QC Analyst - Pharma (Assays, CAPA, Stability Max $39/hr W2)

As a QC Analyst at Pharma, your primary responsibilities include conducting thorough quality testing for in-process, final products, and stability studies. You'll also run test samples for various investigations and validations, review assays, and document quality records such as deviations, CAPA, and change control. This role demands a collaborative approach as you will be involved in training colleagues and participating in method transfers and qualifications.

To be successful as a QC Analyst at Pharma, candidates should possess a strong foundation in analytical techniques such as A280, CE-SDS, icIEF, ELISA, SoloVPE, and qPCR. Familiarity with GMP quality systems like TrackWise and LIMS is highly beneficial. Additionally, proficiency in Microsoft Office Suite and the ability to apply data integrity principles in compliance with company policies are essential qualifications.

The QC Analyst at Pharma significantly contributes to production by ensuring all products meet stringent quality standards through detailed testing and assessment. By engaging in technical transfers and method qualifications, you help ensure that production operations run smoothly and efficiently, ultimately supporting our commitment to deliver high-quality pharmaceuticals.

In the role of QC Analyst at Pharma, you will utilize several testing methods, including A280, CE-SDS, icIEF, ELISA, SoloVPE, and qPCR. These methods are critical for quality evaluation during in-process control, lot release, and stability studies, allowing us to maintain our high standards in product safety and effectiveness.

The work environment for a QC Analyst at Pharma is collaborative and supportive, focusing on teamwork and compliance with quality standards. The team values open communication and continuous improvement, ensuring that all employees are equipped with the necessary tools and training to excel in their roles.

In an interview, you can explain your familiarity with quality control testing methods such as A280, ELISA, or qPCR. Discuss specific projects where you applied these techniques and the outcomes you achieved, showcasing your ability to adhere to stringent quality guidelines.

Be prepared to mention any experience with GMP, TrackWise, or LIMS. Highlight how you have used these systems in past roles to ensure compliance and maintain high quality standards, illustrating your familiarity with the regulatory requirements in the pharmaceutical industry.

Discuss specific strategies you employ for task prioritization, such as assessing deadlines, the significance of each task, and the impact on overall production and quality. Use examples from previous experiences where your organizational skills led to successful outcomes.

Explain your understanding of data integrity principles and the importance of maintaining accurate records. Discuss practices you follow, such as regular audits, compliance checks, and thorough documentation, showing how you contribute to a culture of quality.
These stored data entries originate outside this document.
(** The checks before the signature. *)
Definition check_record (record : jval) : result unit :=
  _ ← throw_if (negb (truthy (oprop record "recordId")) ||
                negb (eq_str (oprop record "protocol") KADEMLIA_PROTOCOL) ||
                negb (truthy (oprop record "publicKey")) || negb (truthy (oprop record "signature")))
        (error "dht_record_missing");
  nodeId ← nodeIdFromPublicKey (oprop record "publicKey");
  _ ← throw_if (negb (eq_str (oprop record "publisherNodeId") nodeId))
        (error "dht_publisher_key_mismatch");
  _ ← throw_if (no_primitive (oprop record "namespace") || no_primitive (oprop record "key")) cannot_convert;
  _ ← throw_if (negb (eq_str (oprop record "keyHash")
                        (dhtId (key_text (oprop record "namespace") (oprop record "key")))))
        (error "dht_key_hash_mismatch");
  valueDigest ← value_digest (oprop record "value");
  _ ← throw_if (negb (eq_str (oprop record "valueDigest") valueDigest))
        (error "dht_value_digest_mismatch");
  expectedId ← record_id (body_of record);
  throw_if (negb (eq_str (oprop record "recordId") expectedId)) (error "dht_record_id_mismatch").

Definition check_signature (record : jval) : M memo unit := λ verified,
  let signatureKey := signature_key record in
  if map_has signatureKey verified then (verified, Ok tt)
  else match verifyValue (signed_of record) (oprop record "signature") (oprop record "publicKey") with
       | Throw e => (verified, Throw e)
       | Ok false => (verified, Throw (error "dht_record_signature"))
       | Ok true => (Memo.remember VERIFIED_DHT_SIGNATURE_LIMIT verified signatureKey true, Ok tt)
       end.

(** The checks after it. *)
Definition check_time (record : jval) (now : Z) (allowExpired : bool) : result unit :=
  match Date_parse (to_string (oprop record "issuedAt")),
        Date_parse (to_string (oprop record "expiresAt")) with
  | Some issued, Some expires =>
      if bool_decide (expires ≤ issued)%Z then Throw (error "dht_record_time")
      else throw_if (negb allowExpired && bool_decide (expires ≤ now)%Z) (error "dht_record_expired")
  | _, _ => Throw (error "dht_record_time")
  end.

Definition verify_body (now : Z) (allowExpired : bool) (record : jval) : M memo unit :=
  _ ← lift_result (check_record record);
  _ ← check_signature record;
  lift_result (check_time record now allowExpired).

Definition verifyDhtRecord (now : Z) (allowExpired : bool) (record : jval) (verified : memo)
    : memo * verdict :=
  let '(verified, r) := verify_body now allowExpired record verified in
  (verified, match r with Ok _ => Accepted | Throw e => Rejected (e_message e) end).

(** ** The store *)

(** The records, the module's memo, and how often [onChange] was called. *)
Record store := Store { verified : memo; records : jsmap string jval; changes : nat }.

Definition new_store : store := Store [] [] 0.

Definition record_key (record : jval) : string :=
  to_string (oprop record "namespace") +:+ ":" +:+ to_string (oprop record "key") +:+ ":" +:+
  to_string (oprop record "publisherNodeId").

Definition verify (now : Z) (allowExpired : bool) (record : jval) : M store verdict := λ s,
  let '(m, v) := verifyDhtRecord now allowExpired record (verified s) in (Store m (records s) (changes s), Ok v).

(** [existing && existing.sequence > record.sequence] *)
Definition older (existing : option jval) (record : jval) : result bool :=
  match existing with Some e => js_gt (oprop e "sequence") (oprop record "sequence") | None => Ok false end.

Definition put (now : Z) (allowExpired notify : bool) (record : jval) : M store verdict :=
  v ← verify now allowExpired record;
  match v with
  | Rejected reason => mret (Rejected reason)
  | Accepted =>
      s ← get_state;
      let key := record_key record in
      let existing := map_get key (records s) in
      is_older ← lift_result (older existing record);
      if (is_older : bool) then mret (Rejected "dht_older_sequence")
      else if match existing with
              | Some e => strict_eq (oprop e "sequence") (oprop record "sequence") &&
                          negb (strict_eq (oprop e "recordId") (oprop record "recordId"))
              | None => false
              end then mret (Rejected "dht_equivocation")
      else
        _ ← modify (λ s, Store (verified s) (map_set key record (records s)) (changes s + if notify then 1 else 0));
        mret Accepted
  end.

(** [[...values].filter((record) => verifyDhtRecord(record, { now }).ok)] *)
Fixpoint verified_only (now : Z) (l : list jval) (m : memo) : memo * list jval :=
  match l with
  | [] => (m, [])
  | r :: l =>
      let '(m, v) := verifyDhtRecord now false r m in
      let '(m, rs) := verified_only now l m in
      (m, if accepted v then r :: rs else rs)
  end.

Definition snapshot (now : Z) (s : store) : store * list jval :=
  let '(m, rs) := verified_only now (map_values (records s)) (verified s) in
  (Store m (records s) (changes s), rs).

(** [b.sequence - a.sequence || a.publisherNodeId.localeCompare(b.publisherNodeId)] at most zero *)
Definition fresher (a b : jval) : bool :=
  match js_minus_sign (oprop b "sequence") (oprop a "sequence") with
  | Some Lt => true
  | Some Gt => false
  | _ => bool_decide (localeCompare (to_string (oprop a "publisherNodeId"))
                        (to_string (oprop b "publisherNodeId")) ≤ 0)%Z
  end.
Share a specific example where you noticed a deviation from standard procedures. Outline the steps you took to investigate and rectify the situation, including communicating with team members and creating necessary documentation like CAPA or deviations.

Highlight your approach to training, emphasizing your ability to create a supportive learning environment. Share examples of training materials or sessions you've developed, and how you ensure that new hires understand quality control processes effectively.

Discuss your experience with writing quality records such as deviations, CAPA, and change controls. Provide examples of how these records were crucial for ensuring product quality and compliance, and your process for maintaining accuracy and clarity in these documents.

You could mention specific resources, such as industry journals, webinars, or training sessions you regularly engage with. This demonstrates your commitment to continuous learning and ensuring compliance with the latest regulations in the pharmaceutical industry.

Share a relatable challenge you encountered in a QC position, focusing on your problem-solving skills. Discuss how you approached the situation, the resources you utilized, and the lessons learned, showcasing your resilience and adaptability.

This is your chance to express genuine enthusiasm for the role and the company. Discuss your passion for quality assurance in pharmaceuticals, your alignment with Pharma's mission, and how your skills and experiences make you a perfect fit for the QC Analyst position.